Wednesday, May 27, 2015

The Sacredness of Ordinary Days


Do you ever have one of those days?

You’re busy all day, yet somehow you end up feeling like nothing really got accomplished? 

Or maybe you’re like me, and you find yourself waking up in the middle of the night worried about this or that. And with a growing list of things that need to be done weighing on your mind.

Lately I’ve been struggling with a sluggish feeling that I’m sure is related to what sometimes feels like the slow motion progress in our house. And while I’ve always said I would never complain about the home renovation process because— well, it sounds so ungrateful…

 the truth is.. living in a house where there’s construction going on can feel stressful.

As exciting as all these changes might be, it’s hard to look around and see various stages of unfinished projects all around me. What happens is I start to feel overwhelmed. Which is really about me wanting everything to be done. Like..right now.

And when I’m in this mind-set it’s easy for me to start living in the future. All of a sudden my ‘Oh I’m just happy to be here’ mantra becomes, ‘Oh I’d be so much happier if THIS was only done.’ Which is really a dissatisfaction with the present moment and the opposite of being content.

Plus, have you ever noticed how easy that Type A-gotta-get-this-and-this-and this-done--- morphs into that sneaky old anxiety? Well, at least that’s my experience.
Fortunately I’ve been bumping into these tiny, serendipitous moments that remind me of what I know down deep.

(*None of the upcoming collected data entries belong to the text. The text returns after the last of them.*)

(* ===== verification/Repo.v ===== *)
(** * The store: index transactions over append-only shards

    [internal/repo/store.go] behind the interface of
    [internal/store/interfaces.go]. A write appends the record's JSON to a
    shard file first and then changes the index inside the transaction. A
    method that sets fields of its argument returns the changed record. *)
From S2P Require Import Prelude GoErrors GoNumbers GoTime Domain Records World Shard Index.

Section repo.
Context `{Env} (writer : Writer).

(** ** Transactions *)

(** The body of a transaction: the index is committed when [fn] succeeds and
    rolled back when it or the commit fails; what [fn] appended to shard files
    stays there. *)
Definition in_tx {A} (fn : dop A) : dop A := λ w,
  let rollback (w' : World) := w' <| w_db := w_db w |> in
  match fn w with
  | (w', Err e) => (rollback w', Err e)
  | (w', Ok a) =>
      match attempt (errorf "commit tx") w' with
      | (w'', Err e) => (rollback w'', Err e)
      | (w'', Ok _) => (w'', Ok a)
      end
  end.
Definition WithTx {A} (fn : dop A) : dop A :=
  _ ← interleave;
  _ ← attempt (λ e, errorf "begin index tx" (errorf "begin tx" e));
  in_tx fn.

(** ** Writes of a transaction *)

(** [data, err := json.Marshal(r); if err != nil { return fmt.Errorf("<what>: %w", err) }] *)
Definition marshal {R} `{JsonRecord R} (what : string) (r : R) : dop bytes :=
  nil ← ask env_nil;
  match Marshal nil r with
  | Ok data => mret data
  | Err text => raise (errorf what (External text))
  end.
Lemma keeps_marshal {R} `{JsonRecord R} what (r : R) : keeps_db (marshal what r).
Proof. apply keeps_bind; [auto with world_db|]. intros nil. by destruct (Marshal nil r). Qed.

Definition SaveItem (item : ComplianceCase) : dop ComplianceCase :=
  data ← marshal "marshal item" item;
  loc ← wrapping (errorf "write item shard")
          (Append writer "items" (ic_RegisteredAt item) data);
  let item := item <| ic_ShardPath := loc_Path loc |> <| ic_ShardOffset := loc_Offset loc |> in
  _ ← InsertItem item;
  mret item.

Definition Tx_UpdateItem (item : ComplianceCase) : dop ComplianceCase :=
  data ← marshal "marshal item" item;
  now ← clock_now;
  loc ← wrapping (errorf "write item update shard") (Append writer "items" now data);
  let item := item <| ic_ShardPath := loc_Path loc |> <| ic_ShardOffset := loc_Offset loc |> in
  _ ← UpdateItem item;
  mret item.

Definition SaveAssignment (a : Referral) : dop () :=
  data ← marshal "marshal referral" a;
  loc ← wrapping (errorf "write referral shard")
          (Append writer "assignments" (rf_AdjudicatedAt a) data);
  InsertAssignment (a <| rf_ShardPath := loc_Path loc |>).

Definition Tx_MarkAssignmentSuperseded (itemID : string) : dop () :=
  MarkAssignmentSuperseded itemID.

Definition SaveEscalation (e : Escalation) : dop Escalation :=
  data ← marshal "marshal escalation" e;
  loc ← wrapping (errorf "write escalation shard")
          (Append writer "escalations" (es_EscalatedAt e) data);
  let e := e <| es_ShardPath := loc_Path loc |> in
  _ ← InsertEscalation e;
  mret e.

Definition SaveAudit (a : AuditEntry) : dop () :=
  data ← marshal "marshal audit" a;
  loc ← wrapping (errorf "write audit shard")
          (Append writer "audit" (au_Timestamp a) data);
  InsertAudit (a <| au_ShardPath := loc_Path loc |>).

Definition SaveFailure (f : PermanentFailure) : dop () :=
  data ← marshal "marshal failure" f;
  _ ← wrapping (errorf "write failure shard")
        (Append writer "failures" (pf_FirstFailedAt f) data);
  InsertFailure f.

Definition Tx_UpdateFailure (f : PermanentFailure) : dop () :=
  data ← marshal "marshal failure" f;
  now ← clock_now;
  _ ← wrapping (errorf "write failure update shard") (Append writer "failures" now data);
  UpdateFailure f.

Definition SaveBatch (b : ImportBatch) : dop () :=
  data ← marshal "marshal batch" b;
  loc ← wrapping (errorf "write batch shard")
          (Append writer "batches" (ib_ImportedAt b) data);
  InsertBatch (b <| ib_ShardPath := loc_Path loc |>).

Definition SaveRule (r : Rule) : dop Rule :=
  data ← marshal "marshal rule" r;
  loc ← wrapping (errorf "write rule shard")
          (Append writer "rules" (ru_CreatedAt r) data);
  let r := r <| ru_ShardPath := loc_Path loc |> in
  _ ← InsertRule r;
  mret r.

Definition Tx_SupersedeRule (version : Z) : dop () := SupersedeRule version.

(** ** Reads *)

(** [db.PingContext] *)
Definition Ping : dop () := attempt (λ e, e).
Definition GetItem (id : string) : dop ComplianceCase := GetItemByID id.
Definition GetRule (version : Z) : dop Rule := GetRuleByVersion version.
Definition GetAssignments (itemID : string) : dop (list Referral) := GetAssignmentsByItemID itemID.
Definition GetEscalations (itemID : string) : dop (list Escalation) := GetEscalationsByItemID itemID.
Definition GetFailure (id : string) : dop PermanentFailure := GetFailureByID id.
End repo.

#[export] Hint Resolve keeps_marshal : world_db.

One of these was an article by Heather Lende, an obituary writer in a small town in Alaska who has just published THIS book that’s getting rave reviews. In her article she tells the story of a 48 year old woman with terminal cancer who asked her to write her obituary so her husband wouldn’t have to, and consequently, Lende ends up talking with this woman throughout her last year of life.

During this period her family decides to take her on an exotic vacation –before her health worsens---but it turns out to be a depressing failure because everyone is crying and very aware that this was a “last time” experience.

So afterwards Heather Lende says to this woman, “You’ve got maybe three months, six months while you're still feeling good. What do you want to do with your life?"

And do you know what she said?

All she really wanted was just another ordinary day. She wanted to go to school and teach second grade and come home and eat dinner with her family.

And this was what her family wanted too. They didn’t want a fancy vacation they wanted their ordinary days back. All the simple, gloriously mundane moments that happen during the course of a regular day. Before a drastic illness changes everything.

Can you understand this?

Because I thought a lot about this woman and her two children and her husband after I read this; and it made me reflect on the preciousness of my own ordinary days which happen to be amazingly free of illness and death as I write this. And I thought about how easy it is to overlook the incredible gift of time we’ve been given.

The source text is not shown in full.